**AIM OF THE TASK:** Both the line below containing "tris <> [] -> is_Some" and the line containing "set (i1 := if", along with every line between them, should be repeated exactly; no other line belongs in the answer.

**INFORMATION SHOWN:**
◇ ◇ ◇ ◇ ◇
Lemma ParseSkeletonSection_ends fuel cur (st : Importer (R:=R)) iTime :
  length cur < fuel ->
  exists cur' st',
    ParseSkeletonSection fuel cur st iTime = Ret (cur', st') /\ cur' `suffix_of` cur.
Proof.
  revert cur st iTime. induction fuel as [|fuel IH]; intros cur st iTime Hfuel; [lia|].
  cbn [SMDFile.ParseSkeletonSection].
  destruct (SkipSpacesAndLineEnd cur) as [[] c1] eqn:Hs; cbn [negb].
  2:{ eexists _, _. split; [done|].
      pose proof (SkipSpacesAndLineEnd_suffix cur) as Hc1. by rewrite Hs in Hc1. }
  apply SkipSpacesAndLineEnd_token in Hs as (Hc1 & c & r & -> & Hc).
  pose proof (suffix_length _ _ Hc1) as Hl1.
  destruct (TokenMatch (c :: r) "end") as [c2|] eqn:Hend.
  { apply TokenMatch_suffix in Hend as [Hc2 _]. eexists _, _. split; [done|]. by etrans. }
  destruct (TokenMatch (c :: r) "time") as [c2|] eqn:Htime.
  - apply TokenMatch_suffix in Htime as [Hc2 Hlt]. specialize (Hlt ltac:(cbn; lia)).
    destruct (ParseSignedInt c2) as [[t c3]|] eqn:Ht.
    2:{ eexists _, _. split; [done|]. by etrans. }
    apply ParseSignedInt_suffix in Ht.
    pose proof (SkipLine_suffix c3) as H4.
    pose proof (suffix_length _ _ Ht). pose proof (suffix_length _ _ H4).
    destruct (IH (SkipLine c3).2 (with_smallest st (Z.min (iSmallestFrame st) t)) t)
      as (c5 & st5 & -> & Hc5); [lia|].
    eexists _, _. split; [done|]. by repeat (etrans; [eassumption|]).
  - destruct (ParseSkeletonElement_ends c r st iTime (at_token_on_line c Hc)) as [Hc2 Hlt].
    destruct (ParseSkeletonElement (c :: r) st iTime) as [c2 st2]. cbn [fst] in *.
    destruct (IH c2 st2 iTime) as (c3 & st3 & -> & Hc3); [lia|].
    eexists _, _. split; [done|]. by repeat (etrans; [eassumption|]).
Qed.

Ltac suffix_chain :=
  solve [repeat first [eassumption | reflexivity | etrans; [eassumption|]]].

Lemma set_back_vertex_nonempty (tris : list (SFace (R:=R))) i v :
  tris <> [] -> set_back_vertex tris i v <> [].
Proof.
  intros Hne. unfold set_back_vertex.
  destruct (reverse tris) as [|f tl] eqn:Hrev.
  { apply (f_equal reverse) in Hrev. by rewrite reverse_involutive in Hrev. }
  destruct (avVertices f) as [[a b] c]. by destruct (reverse tl).
Qed.

Lemma get_back_vertex_some (tris : list (SFace (R:=R))) i :
  tris <> [] -> is_Some (get_back_vertex tris i).
Proof.
  intros Hne. unfold get_back_vertex.
  destruct (reverse tris) as [|f tl] eqn:Hrev.
  { apply (f_equal reverse) in Hrev. by rewrite reverse_involutive in Hrev. }
  by destruct (avVertices f) as [[a b] c].
Qed.

Lemma VA_loop_ends fuel configFrameID cur (tris : list (SFace (R:=R))) i :
  length cur < fuel -> i = 0%Z \/ tris <> [] ->
  exists cur' tris' i',
    VA_loop fuel configFrameID cur tris i = Some (cur', tris', i')
    /\ cur' `suffix_of` cur.
Proof.
  revert cur tris i. induction fuel as [|fuel IH]; intros cur tris i Hfuel Hinv; [lia|].
  cbn [VA_loop].
  destruct (SkipSpacesAndLineEnd cur) as [[] c1] eqn:Hs; cbn [negb].
  2:{ eexists _, _, _. split; [done|].
      pose proof (SkipSpacesAndLineEnd_suffix cur) as Hc1. by rewrite Hs in Hc1. }
  apply SkipSpacesAndLineEnd_token in Hs as (Hc1 & c & r & -> & Hc).
  pose proof (suffix_length _ _ Hc1) as Hl1.
  destruct (TokenMatch (c :: r) "end") as [c2|] eqn:Hend.
  { apply TokenMatch_suffix in Hend as [Hc2 _]. eexists _, _, _. split; [done|]. by etrans. }
  destruct (TokenMatch (c :: r) "time") as [c2|] eqn:Htime.
  - apply TokenMatch_suffix in Htime as [Hc2 Hlt]. specialize (Hlt ltac:(cbn; lia)).
    destruct (ParseSignedInt c2) as [[t c3]|] eqn:Ht.
    2:{ eexists _, _, _. split; [done|]. by etrans. }
    apply ParseSignedInt_suffix in Ht.
    destruct (negb _).
    { eexists _, _, _. split; [done|]. suffix_chain. }
    pose proof (SkipLine_suffix c3) as H4.
    pose proof (suffix_length _ _ Ht). pose proof (suffix_length _ _ H4).
    destruct (IH (SkipLine c3).2 tris i) as (c5 & t5 & i5 & -> & Hc5); [lia|done|].
    eexists _, _, _. split; [done|]. suffix_chain.
  - cbv zeta. set (tris1 := if (i =? 0)%Z then tris ++ [default_face] else tris).
    assert (Hne : tris1 <> []).
    { unfold tris1. destruct (Z.eqb_spec i 0) as [|Hi]; [by destruct tris|].
      by destruct Hinv. }
    set (i1 := if (i + 1 =? 3)%Z then 0%Z else (i + 1)%Z).
    destruct (get_back_vertex_some tris1 i1 Hne) as [v ->].
    destruct (ParseVertex_ends (length (c :: r)) (c :: r) v true) as ([c2 v'] & -> & Hline).
    destruct Hline as (ck & Hck & Hres). cbn [fst] in Hres. subst c2.
    pose proof (SkipLine_behind ck c r Hck (at_token_on_line c Hc)) as Hlt.
    destruct (IH (SkipLine ck).2 (set_back_vertex tris1 i1 v') i1)
      as (c5 & t5 & i5 & -> & Hc5); [lia|right; by apply set_back_vertex_nonempty|].
    eexists _, _, _. split; [done|].
    etrans; [done|]. etrans; [apply SkipLine_suffix|]. by etrans.
Qed.

Lemma ParseVASection_ends fuel configFrameID cur (tris : list (SFace (R:=R))) :
  length cur < fuel ->
  exists cur' tris',
    ParseVASection fuel configFrameID cur tris = Some (cur', tris')
    /\ cur' `suffix_of` cur.
Proof.
  intros Hfuel. unfold ParseVASection.
  destruct (VA_loop_ends fuel configFrameID cur tris 0 Hfuel ltac:(by left))
    as (c1 & t1 & i1 & -> & Hc1).
  eexists _, _. split; [done|]. etrans; [apply SkipSpacesAndLineEnd_suffix|done].
Qed.

(** The reader passes every section and ends. *)
Lemma ParseFile_ends text fuel configFrameID cur (st : Importer (R:=R)) :
  form_feed ∉ text -> cur `suffix_of` text -> length cur < fuel ->
  (exists st', SMDFile.ParseFile stricmp_eq default_bone fuel configFrameID cur st = Ret st')
  \/ SMDFile.ParseFile stricmp_eq default_bone fuel configFrameID cur st
     = Throw bone_index_error.
Proof.
  intros Hff. revert cur st. induction fuel as [|fuel IH]; intros cur st Hcur Hfuel; [lia|].
  cbn [SMDFile.ParseFile].
  destruct (SkipSpacesAndLineEnd cur) as [[] c1] eqn:Hs; cbn [negb]; [|left; by eexists].
  apply SkipSpacesAndLineEnd_token in Hs as (Hc1 & c & r & -> & Hc).
  pose proof (suffix_length _ _ Hc1) as Hl1.
  assert (Hbase : c :: r `suffix_of` text) by by etrans.
  assert (Hnext : forall c2 st2, c2 `suffix_of` c :: r -> length c2 < length (c :: r) ->
            (exists st', SMDFile.ParseFile stricmp_eq default_bone fuel configFrameID c2 st2
                         = Ret st')
            \/ SMDFile.ParseFile stricmp_eq default_bone fuel configFrameID c2 st2
               = Throw bone_index_error).
  { intros c2 st2 Hc2 Hlt. apply IH; [by etrans|lia]. }
  destruct (TokenMatch (c :: r) "version") as [c2|] eqn:Hversion.
  { apply TokenMatch_suffix in Hversion as [Hc2 Hlt]. specialize (Hlt ltac:(cbn; lia)).
    pose proof (SkipSpaces_suffix c2) as H3. destruct (SkipSpaces c2) as [ok c3].
    cbn [snd] in H3. destruct ok; cbn [negb]; [|left; by eexists].
    pose proof (strtoul10_suffix c3) as H4.
    pose proof (suffix_length _ _ H3). pose proof (suffix_length _ _ H4).
    apply Hnext; [|lia]. suffix_chain. }
  destruct (TokenMatch (c :: r) "nodes") as [c2|] eqn:Hnodes.
  { apply TokenMatch_suffix in Hnodes as [Hc2 Hlt]. specialize (Hlt ltac:(cbn; lia)).
    unfold SMDFile.ParseNodesSection.
    destruct (nodes_loop_ends (S fuel) c2 st) as [(c3 & st3 & -> & Hc3)| ->];
      [lia| |by right].
    pose proof (SkipSpacesAndLineEnd_suffix c3) as H4.
    pose proof (suffix_length _ _ Hc3). pose proof (suffix_length _ _ H4).
    apply Hnext; [|lia]. suffix_chain. }
  destruct (TokenMatch (c :: r) "triangles") as [c2|] eqn:Htriangles.
  { apply TokenMatch_suffix in Htriangles as [Hc2 Hlt]. specialize (Hlt ltac:(cbn; lia)).
    unfold SMDFile.ParseTrianglesSection.
    destruct (triangles_loop_ends text (S fuel) c2 st Hff) as (c3 & st3 & -> & Hc3);
      [by etrans|lia|].
    pose proof (SkipSpacesAndLineEnd_suffix c3) as H4.
    pose proof (suffix_length _ _ Hc3). pose proof (suffix_length _ _ H4).
    apply Hnext; [|lia]. suffix_chain. }
  destruct (TokenMatch (c :: r) "vertexanimation") as [c2|] eqn:Hva.
  { apply TokenMatch_suffix in Hva as [Hc2 Hlt]. specialize (Hlt ltac:(cbn; lia)).
    destruct (ParseVASection_ends (S fuel) configFrameID c2 (asTriangles st))
      as (c3 & t3 & -> & Hc3); [lia|].
    pose proof (suffix_length _ _ Hc3).
    apply Hnext; [|lia]. by etrans. }
  destruct (TokenMatch (c :: r) "skeleton") as [c2|] eqn:Hskeleton.
  { apply TokenMatch_suffix in Hskeleton as [Hc2 Hlt]. specialize (Hlt ltac:(cbn; lia)).
    destruct (ParseSkeletonSection_ends (S fuel) c2 st 0) as (c3 & st3 & -> & Hc3); [lia|].
    pose proof (suffix_length _ _ Hc3).
    apply Hnext; [|lia]. by etrans. }
  apply Hnext; [apply SkipLine_suffix|]. by apply SkipLine_moves, at_token_on_line.
Qed.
◇ ◇ ◇ ◇ ◇
**ANSWER TO THE EXERCISE:**
  tris <> [] -> is_Some (get_back_vertex tris i).
Proof.
  intros Hne. unfold get_back_vertex.
  destruct (reverse tris) as [|f tl] eqn:Hrev.
  { apply (f_equal reverse) in Hrev. by rewrite reverse_involutive in Hrev. }
  by destruct (avVertices f) as [[a b] c].
Qed.

Lemma VA_loop_ends fuel configFrameID cur (tris : list (SFace (R:=R))) i :
  length cur < fuel -> i = 0%Z \/ tris <> [] ->
  exists cur' tris' i',
    VA_loop fuel configFrameID cur tris i = Some (cur', tris', i')
    /\ cur' `suffix_of` cur.
Proof.
  revert cur tris i. induction fuel as [|fuel IH]; intros cur tris i Hfuel Hinv; [lia|].
  cbn [VA_loop].
  destruct (SkipSpacesAndLineEnd cur) as [[] c1] eqn:Hs; cbn [negb].
  2:{ eexists _, _, _. split; [done|].
      pose proof (SkipSpacesAndLineEnd_suffix cur) as Hc1. by rewrite Hs in Hc1. }
  apply SkipSpacesAndLineEnd_token in Hs as (Hc1 & c & r & -> & Hc).
  pose proof (suffix_length _ _ Hc1) as Hl1.
  destruct (TokenMatch (c :: r) "end") as [c2|] eqn:Hend.
  { apply TokenMatch_suffix in Hend as [Hc2 _]. eexists _, _, _. split; [done|]. by etrans. }
  destruct (TokenMatch (c :: r) "time") as [c2|] eqn:Htime.
  - apply TokenMatch_suffix in Htime as [Hc2 Hlt]. specialize (Hlt ltac:(cbn; lia)).
    destruct (ParseSignedInt c2) as [[t c3]|] eqn:Ht.
    2:{ eexists _, _, _. split; [done|]. by etrans. }
    apply ParseSignedInt_suffix in Ht.
    destruct (negb _).
    { eexists _, _, _. split; [done|]. suffix_chain. }
    pose proof (SkipLine_suffix c3) as H4.
    pose proof (suffix_length _ _ Ht). pose proof (suffix_length _ _ H4).
    destruct (IH (SkipLine c3).2 tris i) as (c5 & t5 & i5 & -> & Hc5); [lia|done|].
    eexists _, _, _. split; [done|]. suffix_chain.
  - cbv zeta. set (tris1 := if (i =? 0)%Z then tris ++ [default_face] else tris).
    assert (Hne : tris1 <> []).
    { unfold tris1. destruct (Z.eqb_spec i 0) as [|Hi]; [by destruct tris|].
      by destruct Hinv. }
    set (i1 := if (i + 1 =? 3)%Z then 0%Z else (i + 1)%Z).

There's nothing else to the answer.